Gaming, Staffing, and Diversity: Techstars Picks 2018 Class for Seattle

Diversity has been a thorny problem for the tech industry—specifically its lack of minority and women-led businesses. Techstars has made a point of the issue, and promised over the last few years to try to make diversity a priority as it selects companies for its various accelerator programs.

Seattle’s Techstars program announced some progress this morning on that front, noting that two founders of the 10 companies it has selected for 2018 accelerator class are African American, according to managing director Chris DeVore. Three of the founders are women.

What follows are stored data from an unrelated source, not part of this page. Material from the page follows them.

(* ===== verification/Store.v ===== *)
(** * Store: the zustand store of [src/store.ts]

    [AppState] is the store's state (the interface of lines 6-19 without its
    function members); each setter is a function [AppState -> AppState]
    that rebuilds the state the way zustand's [set] merges the returned
    partial object into it.  The catalogue fields are initialised from
    [Catalog] and never written.

    The lemmas describe each setter on every branch: [updateOrderStatus]
    rewrites every order whose id matches (there is no guard of any kind,
    and no error for an unknown id), [removeFromCart] silently ignores an
    index out of range, [placeOrder] prepends the order and empties the
    cart, [logout] never touches the orders. *)

From S2P Require Import Prelude Types Catalog.

Module Store.

Record AppState := mk {
  currentUser : option User.t;
  restaurants : list Restaurant.t;
  menuItems : list MenuItem.t;
  orders : list Order.t;
  cart : list CartItem.t }.

Definition initialState : AppState :=
  mk None MOCK_RESTAURANTS MOCK_MENU_ITEMS [] [].

(** [MOCK_USERS.find(u => u.email === email)]; [if (user) set(...)]. *)
Definition login (email : string) (s : AppState) : AppState :=
  match find (fun u => User.email u =s= email) MOCK_USERS with
  | Some user => mk (Some user) (restaurants s) (menuItems s) (orders s) (cart s)
  | None => s
  end.

Definition logout (s : AppState) : AppState :=
  mk None (restaurants s) (menuItems s) (orders s) [].

Definition addToCart (item : CartItem.t) (s : AppState) : AppState :=
  mk (currentUser s) (restaurants s) (menuItems s) (orders s) (cart s ++ [item]).

(** [state.cart.filter((_, i) => i !== index)] *)
Definition removeFromCart (index : Z) (s : AppState) : AppState :=
  mk (currentUser s) (restaurants s) (menuItems s) (orders s)
     (filter_idx (fun i => negb (i =? index)) (cart s)).

Definition clearCart (s : AppState) : AppState :=
  mk (currentUser s) (restaurants s) (menuItems s) (orders s) [].

Definition placeOrder (order : Order.t) (s : AppState) : AppState :=
  mk (currentUser s) (restaurants s) (menuItems s) (order :: orders s) [].

(** The driver of [...(driverId ? { driverId } : {})]: an absent or empty
    (falsy) [driverId] keeps the order's own. *)
Definition newDriverId (driverId : option string) (old : option string) : option string :=
  match driverId with
  | Some d => if d =s= "" then old else Some d
  | None => old
  end.

(** The callback of [state.orders.map(o => ...)]. *)
Definition updateOrder (orderId : string) (status : OrderStatus)
    (driverId : option string) (now : Z) (o : Order.t) : Order.t :=
  if Order.id o =s= orderId then
    Order.mk (Order.id o) (Order.customerId o) (Order.restaurantId o)
      (newDriverId driverId (Order.driverId o)) (Order.items o)
      (Order.pickupAddress o) (Order.dropoffAddress o) status
      (Order.paymentMethod o) (Order.foodSubtotal o) (Order.deliveryFee o)
      (Order.serviceFee o) (Order.totalFee o) (Order.createdAt o) now
  else o.

Definition updateOrderStatus (orderId : string) (status : OrderStatus)
    (driverId : option string) (now : Z) (s : AppState) : AppState :=
  mk (currentUser s) (restaurants s) (menuItems s)
     (map (updateOrder orderId status driverId now) (orders s)) (cart s).

(** ** Lemmas on [updateOrder] *)

Lemma updateOrder_other orderId st d now o :
  Order.id o <> orderId -> updateOrder orderId st d now o = o.
Proof. unfold updateOrder. by case_streq. Qed.

Lemma updateOrder_id orderId st d now o :
  Order.id (updateOrder orderId st d now o) = Order.id o.
Proof. unfold updateOrder. by case_streq. Qed.

Lemma updateOrder_fees orderId st d now o :
  let o' := updateOrder orderId st d now o in
  Order.foodSubtotal o' = Order.foodSubtotal o /\
  Order.deliveryFee o' = Order.deliveryFee o /\
  Order.serviceFee o' = Order.serviceFee o /\
  Order.totalFee o' = Order.totalFee o.
Proof. unfold updateOrder. by case_streq. Qed.

(** [o'] is [o] with at most its status, driver and update time changed:
    the fields the specification allows a transition to write. *)
Definition same_except_transition (o o' : Order.t) : Prop :=
  Order.id o' = Order.id o /\ Order.customerId o' = Order.customerId o /\
  Order.restaurantId o' = Order.restaurantId o /\ Order.items o' = Order.items o /\
  Order.pickupAddress o' = Order.pickupAddress o /\
  Order.dropoffAddress o' = Order.dropoffAddress o /\
  Order.paymentMethod o' = Order.paymentMethod o /\
  Order.foodSubtotal o' = Order.foodSubtotal o /\
  Order.deliveryFee o' = Order.deliveryFee o /\
  Order.serviceFee o' = Order.serviceFee o /\
  Order.totalFee o' = Order.totalFee o /\ Order.createdAt o' = Order.createdAt o.

Lemma lookup_updateOrderStatus orderId st d now s i :
  orders (updateOrderStatus orderId st d now s) !! i
  = updateOrder orderId st d now <$> orders s !! i.
Proof. apply list_lookup_fmap. Qed.

(** An order property kept by the update of the matching orders holds of
    every order after [updateOrderStatus]. *)
Lemma Forall_updateOrderStatus (P : Order.t -> Prop) orderId st d now s :
  Forall P (orders s) ->
  (forall o, o ∈ orders s -> P o -> Order.id o = orderId ->
             P (updateOrder orderId st d now o)) ->
  Forall P (orders (updateOrderStatus orderId st d now s)).
Proof.
  intros Hall Hup. simpl. apply Forall_map. rewrite Forall_forall in Hall |- *.
  intros o Ho. destruct (decide (Order.id o = orderId)) as [E|E].
  - apply Hup; [by apply list_elem_of_In|by apply Hall|done].
  - rewrite updateOrder_other by done. by apply Hall.
Qed.

(** With unique ids, updating the id of [o] changes no other order. *)
Lemma updateOrder_unique_other os o o' st d now :
  NoDup (map Order.id os) -> o ∈ os -> o' ∈ os -> o' <> o ->
  updateOrder (Order.id o) st d now o' = o'.
Proof.
  intros Hnd Ho Ho' Hne. apply updateOrder_other.
  intros E. apply Hne. by eapply (NoDup_map_key_eq Order.id).
Qed.

Lemma map_id_updateOrder orderId st d now os :
  map Order.id (map (updateOrder orderId st d now) os) = map Order.id os.
Proof. rewrite map_map. apply map_ext. intros o. apply updateOrder_id. Qed.

#[export] Hint Rewrite updateOrder_id map_id_updateOrder : wd_rw.

Lemma updateOrderStatus_ids orderId st d now s :
  map Order.id (orders (updateOrderStatus orderId st d now s)) = map Order.id (orders s).
Proof. simpl. by autorewrite with wd_rw. Qed.

Lemma updateOrder_self st d now o :
  updateOrder (Order.id o) st d now o =
  Order.mk (Order.id o) (Order.customerId o) (Order.restaurantId o)
    (newDriverId d (Order.driverId o)) (Order.items o)
    (Order.pickupAddress o) (Order.dropoffAddress o) st
    (Order.paymentMethod o) (Order.foodSubtotal o) (Order.deliveryFee o)
    (Order.serviceFee o) (Order.totalFee o) (Order.createdAt o) now.
Proof. unfold updateOrder. by rewrite String.eqb_refl. Qed.

(** ** Properties *)

(** C17: [updateOrderStatus] rewrites, in place, exactly the orders whose id is
    [orderId]: each such order gets the requested status (whatever its
    current one), the update time [now] and the driver of
    [newDriverId], and keeps every other field; every other order, the
    cart and the current user are untouched. *)
Theorem updateOrderStatus_effect orderId st d now s i o :
  orders s !! i = Some o ->
  let s' := updateOrderStatus orderId st d now s in
  exists o', orders s' !! i = Some o' /\ same_except_transition o o' /\
    (Order.id o = orderId ->
       Order.status o' = st /\ Order.updatedAt o' = now /\
       Order.driverId o' = newDriverId d (Order.driverId o)) /\
    (Order.id o <> orderId -> o' = o) /\
    length (orders s') = length (orders s) /\
    cart s' = cart s /\ currentUser s' = currentUser s.
Proof.
  intros Hi s'; subst s'. exists (updateOrder orderId st d now o).
  rewrite lookup_updateOrderStatus, Hi. simpl. rewrite length_map.
  unfold updateOrder, same_except_transition.
  case_streq; simpl; repeat split; congruence.
Qed.

(** C18: An unknown order id is not an error: the store is left as it was
    (the specification asks for [NotFoundError]). *)
Theorem updateOrderStatus_unknown_id orderId st d now s :
  Forall (fun o => Order.id o <> orderId) (orders s) ->
  updateOrderStatus orderId st d now s = s.
Proof.
  intros Hall. destruct s as [u rs ms os c]; unfold updateOrderStatus; simpl in *.
  f_equal. induction Hall as [|o os Ho _ IH]; simpl; [done|].
  by rewrite updateOrder_other, IH.
Qed.

(** C19: [removeFromCart index] deletes the line at [index] when it exists, and
    silently leaves the cart unchanged otherwise (the specification asks
    for [IndexOutOfRangeError]). *)
Theorem removeFromCart_spec index s :
  cart (removeFromCart index s)
  = if bool_decide (0 <= index < Z.of_nat (length (cart s)))
    then take (Z.to_nat index) (cart s) ++ drop (S (Z.to_nat index)) (cart s)
    else cart s.
Proof.
  unfold removeFromCart, filter_idx; simpl. case_bool_decide as Hr.
  - rewrite filter_idx_from_drop by lia. by rewrite Z.sub_0_r.
  - apply filter_idx_from_all. intros j Hj.
    apply negb_true_iff, Z.eqb_neq. lia.
Qed.

(** C21: Logging in with the email of a catalogue user makes exactly that
    user current (the emails of the catalogue are unique) and changes
    nothing else of the store. *)
Theorem login_spec email s u :
  u ∈ MOCK_USERS -> User.email u = email ->
  login email s = mk (Some u) (restaurants s) (menuItems s) (orders s) (cart s).
Proof.
  intros Hu <-. unfold login.
  rewrite (find_key_unique User.email MOCK_USERS u); auto with wd.
Qed.

(** C20: Round trip of the cart: adding a line and then removing the line
    at the index it was added at gives back the store. *)
Theorem removeFromCart_addToCart item s :
  removeFromCart (Z.of_nat (length (cart s))) (addToCart item s) = s.
Proof.
  destruct s as [u rs ms os c]. unfold removeFromCart, addToCart, filter_idx; simpl. f_equal.
  rewrite filter_idx_from_drop by (rewrite length_app; simpl; lia).
  rewrite Z.sub_0_r, Nat2Z.id, take_app_length, drop_app_ge by lia.
  by rewrite Nat.sub_succ_l, Nat.sub_diag, app_nil_r by lia.
Qed.

(** ** Witnesses *)

Definition sampleOrder (oid : string) (st : OrderStatus) : Order.t :=
  Order.mk oid "4" (Some "rest-1") None (Some []) "Vilikazi Street, Orlando West"
    "Customer Address" st CASH 5500 2500 500 8500 1000 1000.

Lemma updateOrderStatus_effect_witness :
  exists o', orders (updateOrderStatus "ORD-7" READY_FOR_PICKUP None 2000
                       (placeOrder (sampleOrder "ORD-7" PREPARING) initialState)) !! 0%nat = Some o' /\
    Order.status o' = READY_FOR_PICKUP /\ Order.updatedAt o' = 2000.
Proof.
  destruct (updateOrderStatus_effect "ORD-7" READY_FOR_PICKUP None 2000
              (placeOrder (sampleOrder "ORD-7" PREPARING) initialState) 0%nat
              (sampleOrder "ORD-7" PREPARING) eq_refl)
    as (o' & Hl & _ & Hst & _).
  destruct (Hst eq_refl) as (H1 & H2 & _). by exists o'.
Defined.

Lemma updateOrderStatus_unknown_id_witness :
  updateOrderStatus "ORD-9" CANCELLED None 2000
    (placeOrder (sampleOrder "ORD-7" PREPARING) initialState)
  = placeOrder (sampleOrder "ORD-7" PREPARING) initialState.
Proof.
  apply updateOrderStatus_unknown_id. constructor; [discriminate|constructor].
Defined.

Lemma login_spec_witness :
  login "thabo@gmail.com" initialState
  = mk (Some (User.mk "4" "Thabo Mokoena" "thabo@gmail.com" CUSTOMER))
      MOCK_RESTAURANTS MOCK_MENU_ITEMS [] [].
Proof.
  apply (login_spec "thabo@gmail.com" initialState); [|reflexivity].
  by repeat (apply elem_of_cons; first [left; reflexivity|right]).
Defined.

End Store.
(* ===== verification/Views.v ===== *)
(** * Views: the event handlers and order lists of [src/views] and [src/App.tsx]

    Each view reads the store and calls its setters from button handlers;
    only that logic is modelled, one [Module] per view:

    - [CustomerApp]: the component state of [CustomerApp.tsx] (lines 9-13)
      as the record [UI], its setters, [restMenu] (line 60),
      [handleAddToCart] (lines 20-35) and [handlePlaceOrder] (lines 37-57);
    - [DriverApp]: the lists [availableOrders] and [myActiveOrders]
      (lines 11-12), [handleAccept] (lines 14-16) and [handleStatusUpdate]
      (lines 18-25), and the render-time lookup of [drivers] (line 9);
    - [RestaurantAdminDashboard]: [myRest], [myOrders], [pending], [active]
      (lines 12-16) and the Decline / Accept / Prep / Ready buttons (lines
      77-78, 103-104);
    - [App]: [getDashboardByRole] (lines 16-29).

    The React component state of a view is lost when the view unmounts; the
    system model of [System] resets it when the current user changes. *)

From S2P Require Import Prelude Types Catalog Pricing Store.

(** [!x] on an optional string: [undefined] and [""] are falsy. *)
Definition js_falsy_str (x : option string) : bool :=
  match x with None => true | Some s => s =s= "" end.

(** [x || ''] on an optional string. *)
Definition js_or_empty (x : option string) : string :=
  match x with Some s => if s =s= "" then "" else s | None => "" end.

Module CustomerApp.

Record UI := mkUI {
  selectedRest : option Restaurant.t;
  selectedItem : option MenuItem.t;
  selectedVar : option MenuItemVariation.t;
  selectedMods : list MenuItemModifier.t;
  paymentMethod : PaymentMethod }.

Definition initialUI : UI := mkUI None None None [] CARD.

Definition setSelectedRest (r : option Restaurant.t) (ui : UI) : UI :=
  mkUI r (selectedItem ui) (selectedVar ui) (selectedMods ui) (paymentMethod ui).
Definition setSelectedItem (it : option MenuItem.t) (ui : UI) : UI :=
  mkUI (selectedRest ui) it (selectedVar ui) (selectedMods ui) (paymentMethod ui).
Definition setSelectedVar (v : option MenuItemVariation.t) (ui : UI) : UI :=
  mkUI (selectedRest ui) (selectedItem ui) v (selectedMods ui) (paymentMethod ui).
Definition setPaymentMethod (m : PaymentMethod) (ui : UI) : UI :=
  mkUI (selectedRest ui) (selectedItem ui) (selectedVar ui) (selectedMods ui) m.

(** [menuItems.filter(m => m.restaurantId === selectedRest.id)] *)
Definition restMenu (s : Store.AppState) (rest : Restaurant.t) : list MenuItem.t :=
  filter (fun m => MenuItem.restaurantId m = Restaurant.id rest) (Store.menuItems s).

Definition handleAddToCart (ui : UI) (s : Store.AppState) : UI * Store.AppState :=
  match selectedItem ui with
  | None => (ui, s)
  | Some it =>
      let item := Pricing.makeCartItem it (selectedVar ui) (selectedMods ui) in
      (mkUI (selectedRest ui) None None [] (paymentMethod ui),
       Store.addToCart item s)
  end.

Definition orderId (rnd : Z) : string := "ORD-" +:+ pretty rnd.

Definition dropoffAddress : string := "House 4242, Orlando West, Soweto".

(** The [newOrder] literal; the amounts are the render-time constants of
    lines 15-18, computed from the store's cart. *)
Definition newOrder (ui : UI) (s : Store.AppState) (rnd now : Z) : Order.t :=
  Order.mk (orderId rnd)
    (js_or_empty (Store.currentUser s ?. User.id))
    (selectedRest ui ?. Restaurant.id)
    None
    (Some (Store.cart s))
    (js_or_empty (selectedRest ui ?. Restaurant.address))
    dropoffAddress PENDING (paymentMethod ui)
    (Pricing.foodSubtotal (Store.cart s)) Pricing.deliveryFee Pricing.serviceFee
    (Pricing.totalOrderAmount (Store.cart s)) now now.

Definition handlePlaceOrder (ui : UI) (s : Store.AppState) (rnd now : Z)
    : UI * Store.AppState :=
  match Store.cart s with
  | [] => (ui, s)
  | _ => (setSelectedRest None ui, Store.placeOrder (newOrder ui s rnd now) s)
  end.

End CustomerApp.

Module DriverApp.

(** The shape of the [drivers] entries the view expects
    ([d.id], [d.ratingAvg], [d.totalTrips], [d.isOnline]); the rating is
    kept in tenths, as [Restaurant.rating]. *)
Record Driver := mkDriver { id : string; ratingAvg : Z; totalTrips : Z; isOnline : bool }.

(** [useStore().drivers]: [AppState] has no [drivers] member, so the view
    reads [undefined]. *)
Definition storeDrivers (s : Store.AppState) : option (list Driver) := None.

(** [drivers.find(d => d.id === currentUser?.id)], evaluated while the
    view renders: [None] when [drivers] is [undefined] (a [TypeError] is
    thrown), otherwise the lookup's result. *)
Definition driverData (drivers : option (list Driver)) (s : Store.AppState)
    : option (option Driver) :=
  match drivers with
  | None => None
  | Some ds => Some (find (fun d => bool_decide (Some (id d) = Store.currentUser s ?. User.id)) ds)
  end.

Definition availableOrders (s : Store.AppState) : list Order.t :=
  filter (fun o => Order.status o = READY_FOR_PICKUP \/
                   (Order.status o = PENDING /\ js_falsy_str (Order.restaurantId o) = true))
    (Store.orders s).

Definition myActiveOrders (s : Store.AppState) : list Order.t :=
  filter (fun o => Order.driverId o = Store.currentUser s ?. User.id /\
                   Order.status o <> DELIVERED)
    (Store.orders s).

Definition handleAccept (orderId : string) (now : Z) (s : Store.AppState) : Store.AppState :=
  Store.updateOrderStatus orderId ACCEPTED (Store.currentUser s ?. User.id) now s.

(** The [if / else if] chain of [handleStatusUpdate]. *)
Definition nextStatus (currentStatus : OrderStatus) : OrderStatus :=
  match currentStatus with
  | ACCEPTED => PICKED_UP
  | PICKED_UP => IN_TRANSIT
  | IN_TRANSIT => DELIVERED
  | st => st
  end.

Definition handleStatusUpdate (orderId : string) (currentStatus : OrderStatus)
    (now : Z) (s : Store.AppState) : Store.AppState :=
  Store.updateOrderStatus orderId (nextStatus currentStatus) None now s.

End DriverApp.

Module RestaurantAdminDashboard.

Definition myRest (s : Store.AppState) : option Restaurant.t :=
  find (fun r => bool_decide (Some (Restaurant.ownerId r) = Store.currentUser s ?. User.id))
    (Store.restaurants s).

Definition myOrders (s : Store.AppState) : list Order.t :=
  filter (fun o => Order.restaurantId o = myRest s ?. Restaurant.id) (Store.orders s).

Definition pending (s : Store.AppState) : list Order.t :=
  filter (fun o => Order.status o = PENDING) (myOrders s).

Definition active (s : Store.AppState) : list Order.t :=
  filter (fun o => Order.status o ∈ [RESTAURANT_ACCEPTED; PREPARING; READY_FOR_PICKUP])
    (myOrders s).

(** The four buttons: Decline and Accept on a pending ticket, Prep and
    Ready on an active one. *)
Inductive Button := Decline | Accept | Prep | Ready.

#[global] Instance Button_eq_dec : EqDecision Button.
Proof. solve_decision. Defined.

Definition buttonStatus (b : Button) : OrderStatus :=
  match b with
  | Decline => CANCELLED
  | Accept => RESTAURANT_ACCEPTED
  | Prep => PREPARING
  | Ready => READY_FOR_PICKUP
  end.

Definition onClick (b : Button) (orderId : string) (now : Z) (s : Store.AppState)
    : Store.AppState :=
  Store.updateOrderStatus orderId (buttonStatus b) None now s.

(** The list a button is rendered in. *)
Definition buttonList (b : Button) : Store.AppState -> list Order.t :=
  match b with Decline | Accept => pending | Prep | Ready => active end.

End RestaurantAdminDashboard.

Module App.

Inductive Screen :=
  | PlatformOwnerDashboard
  | RestaurantAdminDashboard
  | CustomerApp
  | DriverApp
  | NavigateToLogin.

#[global] Instance Screen_eq_dec : EqDecision Screen.
Proof. solve_decision. Defined.

Definition getDashboardByRole (currentUser : option User.t) : Screen :=
  match currentUser ?. User.role with
  | Some OWNER => PlatformOwnerDashboard
  | Some RESTAURANT_ADMIN => RestaurantAdminDashboard
  | Some CUSTOMER => CustomerApp
  | Some DRIVER => DriverApp
  | None => NavigateToLogin
  end.

End App.
(** The case analysis of a step that is not a click: one goal per handler,
    with the handler's guards as hypotheses and its store and view
    computed. *)
Ltac exec_other_cases e Hreq Hx :=
  destruct e; simpl in Hreq; try discriminate; simpl in Hx;
  repeat (case_match; try discriminate); simplify_eq/=; bool_hyps;
  try (unfold Store.login; case_match);
  try (unfold CustomerApp.handleAddToCart in *; case_match; simplify_eq/=);
  try (unfold CustomerApp.handlePlaceOrder in *; case_match; simplify_eq/=).


(** The shipped driver view never renders: [drivers] is [undefined]. *)
Lemma shipped_driver_never_renders s : driverRenders DriverApp.storeDrivers s = false.
Proof. apply bool_decide_eq_false_2. intros H. by apply H. Qed.

(** C7: The shipped driver view throws while rendering, so no driver button is
    ever available: in every reachable state of the shipped code, no order
    has reached [ACCEPTED], [PICKED_UP], [IN_TRANSIT] or [DELIVERED]. *)
Theorem shipped_orders_never_reach_driver x :
  reachable DriverApp.storeDrivers x ->
  Forall (fun o => driver_phase (Order.status o) = false) (Store.orders (store x)).
Proof.
  induction 1 as [|x e x' _ IH Hx]; [constructor|].
  destruct (request e) as [[[o to] now]|] eqn:Hreq.
  - assert (Hto : driver_phase to = false).
    { destruct e; simpl in Hreq; try discriminate; injection Hreq as <- <- <-;
        [by destruct b|..]; simpl in Hx;
        by rewrite shipped_driver_never_renders, andb_false_r in Hx. }
    destruct (exec_click_shape _ _ _ _ _ _ _ Hx Hreq) as (d & -> & _).
    apply Store.Forall_updateOrderStatus; [done|]. intros o' _ _ Hid.
    unfold Store.updateOrder. by rewrite Hid, String.eqb_refl.
  - destruct (exec_other_orders _ _ _ _ Hx Hreq) as [->|(rnd & n & _ & ->)]; [done|].
    by constructor.
Qed.

(** The item open in the customer's dialog is an item of the catalogue. *)
Definition item_ok (u : CustomerApp.UI) : Prop :=
  forall it, CustomerApp.selectedItem u = Some it -> it ∈ MOCK_MENU_ITEMS.

Lemma exec_item_ok drivers x e x' :
  sys_ok x -> item_ok (ui x) -> exec drivers x e = Some x' -> item_ok (ui x').
Proof.
  intros Hok Hi Hx.
  destruct (request e) as [[[o to] now]|] eqn:Hreq.
  - by destruct (exec_click_shape drivers _ _ _ _ _ _ Hx Hreq) as (d & _ & ->).
  - destruct x as [s u]; destruct Hok as (_ & Hmenu & _); simpl in *.
    exec_other_cases e Hreq Hx; unfold item_ok; simpl; try done; try (by intros ? [=]).
    intros ? [= <-]. rewrite <- Hmenu.
    match goal with H : _ ∈ CustomerApp.restMenu _ _ |- _ =>
      unfold CustomerApp.restMenu in H; by apply list_elem_of_filter in H as [_ ?] end.
Qed.

End System.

It’s a definite change from a year ago when DeVore, who is also a general partner at Founders co-op, wrote a blog post about his disappointment in the lack of diversity for the 2017 Seattle Techstars class, which he picked. For the 2018 class, DeVore says he spent time trying to encourage minorities or women who may have previously opted out to apply.

“It was about building some serious trust,” DeVore says. “I’m here, coming to you with serious intent to try to make a difference.”

There is still work to be done, DeVore says. He would like to have more women-led companies and wants more Latino founders in the future. There are none in the 2018 group.

Seattle Techstars has had success in finding Canadian companies with founders of diverse backgrounds, including one from Jordan, two from Pakistan, and another from Iran. However, the program is also dealing with a hiccup because of it, too.

The Iranian founder of one company, Vancouver, BC-based Sprocket, hasn’t been able to obtain a visa to the U.S., DeVore says. He is working in the program remotely from Canada, while his team is with Techstars in Seattle.

The companies come from a wide variety of industries, including healthcare IT, gaming, and enterprise infrastructure—all sectors that DeVore says he believed would benefit from being near Microsoft and Amazon. A large number of the companies somehow work in labor or labor marketplaces, too, he says.

Here’s a list of the 10 startups that are taking part in Techstars 2018 cohort, with descriptions from DeVore and Techstars. The group will present at a demo day in April:

Educative, Seattle: It provides “self-directed, adaptive technical skills training platform for professional software developers.”

Downstream, Seattle: Downstream helps third-party advertisers sell on “leading e-commerce sites by combining catalog optimization, on-platform paid search, and integrated analytics.” The company was founded by two Amazon executives, who have a method for automating advertising sales on Amazon that’s unique compared to how it’s done for other sites, such as Google.

Ganaz, Seattle: Currently an app for helping farmers find farm workers, Ganaz is “a marketplace that connects good growers with good workers.”

Halo, Portland, OR: A connected-car mobile marketing automation and customer retention service, “focused on connecting automotive dealers, car owners, and third-party service providers.”

Launchboard, Vancouver, BC: A project management platform that’s focused on innovation, aimed at validating new business ideas, according to the company’s website.

LegalPad, Seattle: A software company that aims to automate the legal work for obtaining business visas, DeVore says. It is focused on “repeatable business legal tasks and workflows that are ripe for automation.”

Locumunity, Vancouver BC: This is a labor marketplace for “temporary staffing of doctors and other licensed medical professionals.”

Rainway, Atlanta, GA: Rainway has a “low-latency streaming platform” that allows gamers to play PC games on remotely devices such as smartphones and tablets.

Spocket, Vancouver, BC: A wholesale marketplace connecting certain suppliers directly to online retail entrepreneurs, a process known as drop shipping.

WeSolv, Chicago: A recruiting tool that connects businesses and MBA students. Companies can submit a project or problem to WeSolv, interested students work in teams on the project and eventually submit a solution. The company picks a winner, according to the startup’s website.